DOJ Publishes Statements Clarifying Its Analysis of No-Poach Agreements – But Questions Remain

Since issuing the DOJ/FTC Antitrust Guidance for Human Resource Professionals in 2016, the DOJ Antitrust Division has remained active in enforcing and commenting on agreements among employers not to compete for hiring employees (“no-poach” agreements). DOJ filed several statements of interest in private antitrust suits involving no-poach provisions to provide guidance to the courts on the proper application of the federal antitrust laws to such restraints. Although the statements of interest provided clarity on the analysis of “naked” no-poach agreements, questions remain about the appropriate standard for analyzing no-poach restraints in franchise agreements.

Naked No-Poach Agreements Are Per Se Unlawful

DOJ recently took the unusual step of filing an unopposed motion to intervene in a class action no-poach settlement to enforce the injunctive relief agreed upon by the parties. The proposed class action alleged that a no-poach agreement between Duke/Duke University Health System and UNC/UNC Health Care System harmed competition for skilled medical labor. The named plaintiff alleged she was denied a lateral move to UNC from Duke because of agreements between senior administrators and deans at the institutions. On May 22 the court approved DOJ’s motion to intervene.
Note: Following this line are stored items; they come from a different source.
(* ===== verification/System.v ===== *)
(** * The bank as a whole

    A run of the bank is a sequence of requests, each served from the durable
    database by one of the modelled operations, in its own environment (clock,
    keys, random values, audit and mail failures, client) and with its own
    signed-in session.  Whatever the requests and their outcomes, the durable
    books follow the moves of the abstract ledger and stay sound. *)

From S2P Require Import Prelude PyStr PyDecimal TimeModel Schema Runtime Sample Canonical Integrity.
From S2P Require Import AuditLog SessionRisk BankingPolicy Notifications Sessions RateLimits Mfa.
From S2P Require Import RecoveryCodes LedgerSpec Transfers TransferSafety Registration TopUp.
From S2P Require Import TopUpSafety Settings Statement Guards.
From Stdlib Require Import Relations.
Open Scope string_scope.
Open Scope Z_scope.

Module System.
Import Audit Policy Notifications Sessions Mfa RecoveryCodes LedgerSpec Transfers TransferSafety.
Import Registration TopUp TopUpSafety Settings Statement Guards.

Inductive Request : Type :=
  | LocalTransfer (sender payee_id : Z) (token : string)
  | PayupTransfer (sender : Z) (token : string) (authorized : bool)
  | TopUpSubmit (form : option string)
  | TopUpApprove (token : string) (form : option string)
  | TopUpStatus (user_id : Z) (selector : string)
  | RemovePayee (payee_id : Z) (form : option (option string))
  | ChangeLimits (form : option LimitsForm)
  | Register (data : RegistrationData)
  | DownloadStatement (year month : option string)
  | StepUp (user_id : Z) (code : option string) (action : string)
  | RegenerateCodes (user_id count : Z) (purpose : string) (do_commit audit : bool)
  | RedeemCode (user_id : Z) (code purpose : string) (do_commit : bool)
  | RevokeSessions (user_id : Z) (reason : string) (component : option string).

Definition forget {A} (c : M St A) : M St unit := _ <- c ;; ret tt.

Definition handle `{Env} (r : Request) : M St unit :=
  match r with
  | LocalTransfer s p tok => forget (execute_local_transfer s p tok)
  | PayupTransfer s tok auth => forget (execute_payup_transfer s tok auth)
  | TopUpSubmit form => forget (topup_submit_view form)
  | TopUpApprove tok form => forget (topup_approve_submit tok form)
  | TopUpStatus u sel => forget (topup_status u sel)
  | RemovePayee p form => forget (payees_remove_view p form)
  | ChangeLimits form => forget (transfer_limits_view form)
  | Register data => forget (register_user data)
  | DownloadStatement y m => forget (statement_download_view y m)
  | StepUp u code action => forget (verify_high_risk_authorization u code action true)
  | RegenerateCodes u n purpose c a => forget (generate_recovery_codes_for_user u n purpose c a)
  | RedeemCode u code purpose c => forget (consume_recovery_code u code purpose c)
  | RevokeSessions u reason comp => forget (revoke_all_sessions u reason comp)
  end.

(** One request: the session starts from the durable database, and what it
    did not commit is gone when the request ends. *)
Inductive bank_step (d : Db) : Db → Prop :=
  | bank_serve (E : Env) (r : Request) (st : St) :
      committed st = d → working st = d → bank_step d (committed (@handle E r st).2).

Definition bank_run : Db → Db → Prop := clos_refl_trans_1n Db bank_step.

(** ** Requests that do not touch the books *)

Section Frame.
Context `{Env} (B : Books).

Lemma pres_new_codes n : preserves (settled B) (new_codes n).
Proof. induction n as [|n IH]; simpl; unfold _new_recovery_code; solve_pres. Qed.
Lemma pres_store_code u p c : preserves (settled B) (store_code u p c).
Proof. unfold store_code. solve_pres. Qed.
Hint Resolve pres_new_codes pres_store_code : pres.
Lemma pres_regenerate u n p c a : preserves (settled B) (generate_recovery_codes_for_user u n p c a).
Proof. unfold generate_recovery_codes_for_user. solve_pres. Qed.
Lemma pres_redeem u code p c : preserves (settled B) (consume_recovery_code u code p c).
Proof. unfold consume_recovery_code. solve_pres. Qed.
Lemma pres_topup_submit u form : preserves (settled B) (topup_submit u form).
Proof. unfold topup_submit, generate_topup_token. solve_pres. Qed.
Lemma pres_topup_status u sel : preserves (settled B) (topup_status u sel).
Proof.
  unfold topup_status, load_topup_request_for_owner, _topup_request_by_selector.
  solve_pres. apply pres_lazily_expire.
Qed.
Lemma pres_statement u y m : preserves (settled B) (statement_download u y m).
Proof.
  unfold statement_download, _requested_statement_period, current_period, statement_for_period.
  solve_pres.
Qed.

(** The durable books are as before, or one move further. *)
Definition moved (st : St) : Prop := ∃ B', (B' = B ∨ ledger_step B B') ∧ durable B' st.
Definition one_move {A} (c : M St A) : Prop := ∀ st, settled B st → moved (c st).2.

Lemma moved_not st : durable B st → moved st.
Proof. intros Hd. exists B. auto. Qed.
Lemma moved_step B' st : ledger_step B B' → settled B' st → moved st.
Proof. intros Hs [Hd _]. exists B'. auto. Qed.

Lemma one_move_forget {A} (c : M St A) : one_move c → one_move (forget c).
Proof.
  intros Hc st Hst. specialize (Hc st Hst). unfold forget, bind.
  by destruct (c st) as [[a|e] s'].
Qed.
Lemma one_move_frame {A} (c : M St A) : preserves (settled B) c → one_move c.
Proof. intros Hc st Hst. apply moved_not. by destruct (Hc st Hst). Qed.
Lemma one_move_triple {A} (c : M St A) Q X :
  triple (settled B) c Q X → (∀ a st, Q a st → moved st) → (∀ e st, X e st → moved st) →
  one_move c.
Proof.
  intros Ht HQ HX st Hst. specialize (Ht st Hst). destruct (c st) as [[a|e] st']; eauto.
Qed.
Lemma one_move_guarded {A} (view : Z → M St A) :
  (∀ u, one_move (view u)) → one_move (guarded view).
Proof.
  intros Hv st Hst. destruct (guarded_cases view st) as [(uid & _ & E)|(_ & Hc & _)].
  - rewrite E. specialize (Hv uid st Hst). unfold bind. by destruct (view uid st) as [[a|e] s'].
  - apply moved_not. unfold durable. rewrite Hc. by destruct Hst.
Qed.
Hint Resolve moved_not moved_step settled_durable : core.

Lemma one_move_register data : reconciled B → one_move (register_user data).
Proof.
  intros R st Hst. pose proof (register_triple B data st R Hst st eq_refl) as Ht.
  destruct (register_user data st) as [[r|x] st']; [|destruct Ht as [Hd|Ht]; [by apply moved_not|]];
    destruct Ht as (e & u & _ & (_ & _ & _ & _ & _ & Hl) & Ho);
    (eapply opened_step in Ho as (B' & Hs & Hb); [eauto|by rewrite Hl]).
Qed.

Lemma handle_one_move r : reconciled B → one_move (handle r).
Proof.
  intros R. destruct r; simpl; apply one_move_forget.
  - eapply one_move_triple; [apply local_transfer_triple| |eauto].
    intros ref st (B' & Htr & Hs). eauto using transferred_step.
  - eapply one_move_triple; [apply payup_transfer_triple| |eauto].
    intros ref st (B' & Htr & Hs). eauto using transferred_step.
  - apply one_move_guarded. intros u. apply one_move_frame, pres_topup_submit.
  - eapply one_move_triple; [apply approve_triple| |eauto]. intros page st Hp. cbn beta in Hp.
    destruct (pg_approved page); [|eauto].
    destruct Hp as (B' & id & q & ref & now & _ & Hup & _ & Hs). eauto using topped_up_step.
  - apply one_move_frame, pres_topup_status.
  - apply one_move_guarded. intros u. eapply one_move_triple; [apply remove_triple| |eauto].
    intros [|status] st Hs; [|eauto]. eapply moved_step; [apply step_unlink|exact Hs].
  - apply one_move_guarded. intros u.
    eapply one_move_triple; [apply submit_limits_triple|intros [|status] st Hx|intros e st [Hd|Hx]];
      [|eauto|eauto|].
    all: destruct Hx as (f & payup & local & _ & Hf & Hs); eapply moved_step; [|exact Hs];
      apply step_limits; by eapply chosen_limits_ok.
  - by apply one_move_register.
  - apply one_move_guarded. intros u. apply one_move_frame, pres_statement.
  - apply one_move_frame, pres_high_risk, _.
  - apply one_move_frame, pres_regenerate.
  - apply one_move_frame, pres_redeem.
  - apply one_move_frame, pres_revoke_all_sb, _.
Qed.
End Frame.

Lemma bank_step_refines d d' :
  reconciled (books d) → bank_step d d' → books d' = books d ∨ ledger_step (books d) (books d').
Proof.
  intros R [E r st Hc Hw]. assert (settled (books d) st) as Hst by (by split; f_equal).
  by destruct (handle_one_move (books d) r R st Hst) as (B' & [->|Hs] & Hd); [left|right; rewrite Hd].
Qed.

Lemma bank_run_refines d d' :
  bank_run d d' → sound (books d) → ledger_steps (books d) (books d') ∧ sound (books d').
Proof.
  induction 1 as [|d1 d2 d3 Hstep _ IH]; intros Hs; [split; [constructor|done]|].
  destruct (bank_step_refines _ _ (proj1 Hs) Hstep) as [Eb|Hl].
  - rewrite Eb in IH. auto.
  - destruct IH as [Hsteps Hs3]; [by eapply sound_step|]. split; [by econstructor|done].
Qed.

(** C1: The bank never loses or creates money.  Along any run of the bank, from
    a database whose books are sound, the durable books move only by steps of
    the abstract ledger; afterwards every balance is not negative and equals what
    the ledger says (credits and transfers received, less transfers sent), and
    the balances add up to the credits granted. *)
Theorem bank_conserves_money d d' :
  bank_run d d' → sound (books d) →
  ledger_steps (books d) (books d')
  ∧ (∀ uid row, users d' !! uid = Some row →
       0 ≤ u_balance row ∧ u_balance row = ledger_balance (books d') uid)
  ∧ total_balance (books d') = total_credits (books d').
Proof.
  intros Hrun Hs. destruct (bank_run_refines d d' Hrun Hs) as [Hl [R C]].
  split; [done|]. split; [|apply R]. intros uid row Hu.
  assert (bk_balances (books d') !! uid = Some (u_balance row)) as Hb
    by (simpl; by rewrite lookup_fmap, Hu).
  split; [by eapply rec_nonneg|by apply rec_balance].
Qed.

(** C26: The daily cap holds along every run: from a database whose books are
    sound, after any requests, no customer has sent more than 10,000.00 through
    one channel in one Singapore day, and everyone's limits are within the
    bank's bounds. *)
Theorem bank_caps_daily_spend d d' ty uid t :
  bank_run d d' → sound (books d) → str_in ty ["local_transfer"; "payup"] = true →
  spent_in_day ty uid (sgt_day_start_utc t) (transactions d') ≤ DAILY_CAP
  ∧ (∀ row, users d' !! uid = Some row → limits_ok (user_limits row) = true).
Proof.
  intros Hrun Hs Hty. destruct (bank_run_refines d d' Hrun Hs) as [_ [R C]].
  split; [exact (C ty uid t Hty)|]. intros row Hu. apply (rec_limits _ R uid). simpl.
  by rewrite lookup_fmap, Hu.
Qed.

(** ** Witnesses: a transfer, then a limit change, then a registration *)

Definition serve_from (st : St) (r : Request) (d : Db) : Db :=
  committed (@handle Sample.sample_env r (set_committed d (set_working d st))).2.
Definition serve_on : Request → Db → Db := serve_from Sample.sample_state.
Definition after_transfer : Db := serve_on (LocalTransfer 1 7 "tok") Sample.sample_db.
Definition after_limits : Db :=
  serve_on (ChangeLimits (Some Settings.sample_form)) after_transfer.
Definition after_registration : Db :=
  serve_from Registration.carol_state (Register Registration.carol_data) after_limits.

Lemma sample_run : bank_run Sample.sample_db after_registration.
Proof.
  assert (∀ st r d, bank_step d (serve_from st r d)) as Hstep
    by (intros st r d; apply (bank_serve d Sample.sample_env r); reflexivity).
  do 3 (eapply Relation_Operators.rt1n_trans; [apply Hstep|]). apply rt1n_refl.
Qed.

Lemma conserves_witness :
  (u_balance <$> users after_registration !! 1, u_balance <$> users after_registration !! 2,
   u_balance <$> users after_registration !! 3) = (Some 7500, Some 12500, Some 10000)
  ∧ total_balance (books after_registration) = total_credits (books after_registration).
Proof.
  split; [vm_compute; reflexivity|].
  exact (proj2 (proj2 (bank_conserves_money _ _ sample_run sample_sound))).
Defined.

Lemma caps_witness :
  spent_in_day "local_transfer" 1 (sgt_day_start_utc Sample.noon) (transactions after_registration)
  = 2500
  ∧ spent_in_day "local_transfer" 1 (sgt_day_start_utc Sample.noon)
      (transactions after_registration) ≤ DAILY_CAP.
Proof.
  split; [vm_compute; reflexivity|].
  exact (proj1 (bank_caps_daily_spend _ _ "local_transfer" 1 Sample.noon sample_run sample_sound
    eq_refl)).
Defined.
End System.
In its statement of interest, DOJ argued that such restrictions on hiring are per se unlawful market-allocation agreements between competing employers. These agreements harm consumers (employees) by depriving them of the benefits of competition that may lead to better wages or terms of employment. A court or agency will not evaluate the competitive effects of a per se unlawful agreement. Unlike such “naked” restraints, agreements that are ancillary to a separate, legitimate competitor collaboration are not considered per se unlawful and are analyzed under the rule of reason. In this case, DOJ argued that Duke had not presented evidence to show that the restraint was ancillary to a legitimate collaboration. DOJ’s analysis of the alleged agreements in its statement further cements the agency’s stance that “naked” no-poach agreements are per se unlawful. DOJ’s statement of interest sends a strong signal that it is actively monitoring no-poach cases and will readily offer its views where a party is making arguments inconsistent with the agency’s interpretation of the law. DOJ’s intervention will also deter the parties from violating the settlement and send a clear signal to others that DOJ will aggressively pursue firms that enter into naked no-poach agreements.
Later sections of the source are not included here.